**YOUR TASK:**
An exact copy of all the data is the required output.

**DATA PROVIDED:**
(* ===== verification/FuseStack.v ===== *)
(** * FuseStack: the callbacks over the real transport

    V9P_Transact is a steady transport when the device is a server that answers
    every request with a well-formed response: so the callbacks, the client
    calls, the exchange, the rings and the caches are composed, and what
    FuseCorrect.v proves against the interface holds of the whole stack. *)

From S2P Require Import Prelude Platform CString Marshal FidPool VirtQueue Handler P9Client P9Correct P9Walk VirtioInit CacheDma Transact Clock Exchange Deliver Fuse FusePath FuseCorrect FuseRead FuseWrite Tame FuseDir FuseSession.

(** A response to [req]: a frame that fits in [ms] bytes, with the same tag. *)
Definition good_response (ms : Z) (req resp : list Z) : Prop :=
  7 <= Z.of_nat (length resp) <= ms /\ rd 4 0 resp = Z.of_nat (length resp) /\
  rd 2 5 resp = rd 2 5 req.

(** A 9P server gives such responses only. *)
Definition good_server {St : Type} (serve : St -> list Z -> St * list Z) (ms : Z) : Prop :=
  forall st req, 7 <= Z.of_nat (length req) -> Forall is_byte (take 7 req) ->
    good_response ms req (serve st req).2.

(** The invariant of a session between two exchanges. *)
Record stack_inv (ms : Z) (c : Core) : Prop := {
  si_idle : idle c;
  si_sized : sized c;
  si_session : session_inv c;
  si_tx_ram : length (tx c) = length (tx_ram c);
  si_rx_ram : length (rx_ram c) = length (rx c);
  si_tx_dma : dma_range (tx_buf (hnd c)) P9_MSIZE;
  si_rx_dma : dma_range (rx_buf (hnd c)) (Z.of_nat (length (rx c)));
  si_cookie : tx_buf (hnd c) <> 0;
  si_msize : msize (hnd c) = ms }.

Lemma stack_pool ms c p : stack_inv ms c -> stack_inv ms (on_hnd (set_fid_pool p) c).
Proof. intros []. split; try done. by destruct si_sized0. Qed.

(** The trace of the real transport only grows. *)
#[export] Instance transact_traced {E : Type} `{EnvI : !Env E DevView} `{FuelI : !Fuel} :
  Traced V9P_Transact.
Proof.
  intros n s r s' Hrun. apply (tame_transact plain (fun _ => tt)) in Hrun as [(new & -> & _) _].
  by exists new.
Qed.

Section stack.
Context {E : Type} `{EnvI : !Env E DevView} `{ClockI : !Clock E} `{FuelI : !Fuel}.
Context {St : Type} (srv : E -> St) (serve : St -> list Z -> St * list Z).
Context `{ServesI : !Serves E srv serve} (ms : Z).
Context (Hserve : good_server serve ms) (Hfuel : (2 <= fuel)%nat).
Implicit Types s : Sys E Core.

Lemma stack_session c c' :
  same_session c c' -> idle c' -> stack_inv ms c -> stack_inv ms c'.
Proof.
  intros Hss Hi []. pose proof (session_field tx_buf _ _ Hss ltac:(done)) as E1.
  pose proof (session_field rx_buf _ _ Hss ltac:(done)) as E2.
  pose proof (session_field msize _ _ Hss ltac:(done)) as E3.
  pose proof Hss as [T R M F B _ X C]. pose proof (sz_freq _ si_sized0).
  split; rewrite ?E1, ?E2, ?E3; try done.
  - by eapply sized_session; eauto.
  - by eapply session_same.
  - by rewrite T, X.
  - by rewrite M, R.
  - by rewrite R.
Qed.

Lemma stack_can_send n c :
  stack_inv ms c -> framed n (tx c) -> can_send n c.
Proof.
  intros [? ? (Ht & [_ Hr] & _) ? ? ? ? ? ?] [Hn _]. unfold P9_MSIZE in *. split; try done.
  - eapply dma_range_le; [done|lia].
  - by rewrite Z.max_r by lia.
Qed.

Lemma serve_framed n b st :
  framed n b -> let req := take (Z.to_nat n) b in good_response ms req (serve st req).2.
Proof.
  intros [Hn Hb] req. apply Hserve; unfold req.
  - rewrite length_take. lia.
  - rewrite take_take, Nat.min_l by lia. done.
Qed.

Lemma stack_answer n c st :
  stack_inv ms c -> framed n (tx c) ->
  answer_ok (take (Z.to_nat n) (tx c)) (serve st (take (Z.to_nat n) (tx c))).2 c.
Proof.
  intros [? ? (_ & _ & _ & Hm) ? ? ? ? ? Hms] Hn.
  destruct (serve_framed n (tx c) st Hn) as (? & ? & ?). split; try done; lia.
Qed.

(** One exchange, as the callbacks see it. *)
Lemma stack_exchange n s :
  stack_inv ms (core s) -> framed n (tx (core s)) ->
  let step := serve (state srv s) (take (Z.to_nat n) (tx (core s))) in
  let resp := step.2 in
  wp False (V9P_Transact n) (fun r s' => r = Z.of_nat (length resp) /\ state srv s' = step.1 /\
    take (length resp) (rx (core s')) = resp /\ stack_inv ms (core s') /\
    same_session (core s) (core s')) s.
Proof.
  intros Hs Hn step resp.
  destruct (wp_total _ _ _ (try_delivers srv serve n s Hfuel (stack_can_send _ _ Hs Hn)
    (stack_answer _ _ _ Hs Hn))) as (a & s' & Hrun & -> & Hst & Hi & Hx). fold step resp in Hrun, Hst, Hx.
  pose proof (keeps_try _ _ _ _ Hrun) as Hss.
  eapply wp_run.
  { unfold V9P_Transact. rewrite transact_split. rewrite (bind_done _ _ _ _ _ Hrun). done. }
  split_and!; try done. by eapply stack_session.
Qed.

**SOLUTION TO THIS EXERCISE:**
(* ===== verification/FuseStack.v ===== *)
(** * FuseStack: the callbacks over the real transport

    V9P_Transact is a steady transport when the device is a server that answers
    every request with a well-formed response: so the callbacks, the client
    calls, the exchange, the rings and the caches are composed, and what
    FuseCorrect.v proves against the interface holds of the whole stack. *)

From S2P Require Import Prelude Platform CString Marshal FidPool VirtQueue Handler P9Client P9Correct P9Walk VirtioInit CacheDma Transact Clock Exchange Deliver Fuse FusePath FuseCorrect FuseRead FuseWrite Tame FuseDir FuseSession.

(** A response to [req]: a frame that fits in [ms] bytes, with the same tag. *)
Definition good_response (ms : Z) (req resp : list Z) : Prop :=
  7 <= Z.of_nat (length resp) <= ms /\ rd 4 0 resp = Z.of_nat (length resp) /\
  rd 2 5 resp = rd 2 5 req.

(** A 9P server gives such responses only. *)
Definition good_server {St : Type} (serve : St -> list Z -> St * list Z) (ms : Z) : Prop :=
  forall st req, 7 <= Z.of_nat (length req) -> Forall is_byte (take 7 req) ->
    good_response ms req (serve st req).2.

(** The invariant of a session between two exchanges. *)
Record stack_inv (ms : Z) (c : Core) : Prop := {
  si_idle : idle c;
  si_sized : sized c;
  si_session : session_inv c;
  si_tx_ram : length (tx c) = length (tx_ram c);
  si_rx_ram : length (rx_ram c) = length (rx c);
  si_tx_dma : dma_range (tx_buf (hnd c)) P9_MSIZE;
  si_rx_dma : dma_range (rx_buf (hnd c)) (Z.of_nat (length (rx c)));
  si_cookie : tx_buf (hnd c) <> 0;
  si_msize : msize (hnd c) = ms }.

Lemma stack_pool ms c p : stack_inv ms c -> stack_inv ms (on_hnd (set_fid_pool p) c).
Proof. intros []. split; try done. by destruct si_sized0. Qed.

(** The trace of the real transport only grows. *)
#[export] Instance transact_traced {E : Type} `{EnvI : !Env E DevView} `{FuelI : !Fuel} :
  Traced V9P_Transact.
Proof.
  intros n s r s' Hrun. apply (tame_transact plain (fun _ => tt)) in Hrun as [(new & -> & _) _].
  by exists new.
Qed.

Section stack.
Context {E : Type} `{EnvI : !Env E DevView} `{ClockI : !Clock E} `{FuelI : !Fuel}.
Context {St : Type} (srv : E -> St) (serve : St -> list Z -> St * list Z).
Context `{ServesI : !Serves E srv serve} (ms : Z).
Context (Hserve : good_server serve ms) (Hfuel : (2 <= fuel)%nat).
Implicit Types s : Sys E Core.

Lemma stack_session c c' :
  same_session c c' -> idle c' -> stack_inv ms c -> stack_inv ms c'.
Proof.
  intros Hss Hi []. pose proof (session_field tx_buf _ _ Hss ltac:(done)) as E1.
  pose proof (session_field rx_buf _ _ Hss ltac:(done)) as E2.
  pose proof (session_field msize _ _ Hss ltac:(done)) as E3.
  pose proof Hss as [T R M F B _ X C]. pose proof (sz_freq _ si_sized0).
  split; rewrite ?E1, ?E2, ?E3; try done.
  - by eapply sized_session; eauto.
  - by eapply session_same.
  - by rewrite T, X.
  - by rewrite M, R.
  - by rewrite R.
Qed.

Lemma stack_can_send n c :
  stack_inv ms c -> framed n (tx c) -> can_send n c.
Proof.
  intros [? ? (Ht & [_ Hr] & _) ? ? ? ? ? ?] [Hn _]. unfold P9_MSIZE in *. split; try done.
  - eapply dma_range_le; [done|lia].
  - by rewrite Z.max_r by lia.
Qed.

Lemma serve_framed n b st :
  framed n b -> let req := take (Z.to_nat n) b in good_response ms req (serve st req).2.
Proof.
  intros [Hn Hb] req. apply Hserve; unfold req.
  - rewrite length_take. lia.
  - rewrite take_take, Nat.min_l by lia. done.
Qed.

Lemma stack_answer n c st :
  stack_inv ms c -> framed n (tx c) ->
  answer_ok (take (Z.to_nat n) (tx c)) (serve st (take (Z.to_nat n) (tx c))).2 c.
Proof.
  intros [? ? (_ & _ & _ & Hm) ? ? ? ? ? Hms] Hn.
  destruct (serve_framed n (tx c) st Hn) as (? & ? & ?). split; try done; lia.
Qed.

(** One exchange, as the callbacks see it. *)
Lemma stack_exchange n s :
  stack_inv ms (core s) -> framed n (tx (core s)) ->
  let step := serve (state srv s) (take (Z.to_nat n) (tx (core s))) in
  let resp := step.2 in
  wp False (V9P_Transact n) (fun r s' => r = Z.of_nat (length resp) /\ state srv s' = step.1 /\
    take (length resp) (rx (core s')) = resp /\ stack_inv ms (core s') /\
    same_session (core s) (core s')) s.
Proof.
  intros Hs Hn step resp.
  destruct (wp_total _ _ _ (try_delivers srv serve n s Hfuel (stack_can_send _ _ Hs Hn)
    (stack_answer _ _ _ Hs Hn))) as (a & s' & Hrun & -> & Hst & Hi & Hx). fold step resp in Hrun, Hst, Hx.
  pose proof (keeps_try _ _ _ _ Hrun) as Hss.
  eapply wp_run.
  { unfold V9P_Transact. rewrite transact_split. rewrite (bind_done _ _ _ _ _ Hrun). done. }
  split_and!; try done. by eapply stack_session.
Qed.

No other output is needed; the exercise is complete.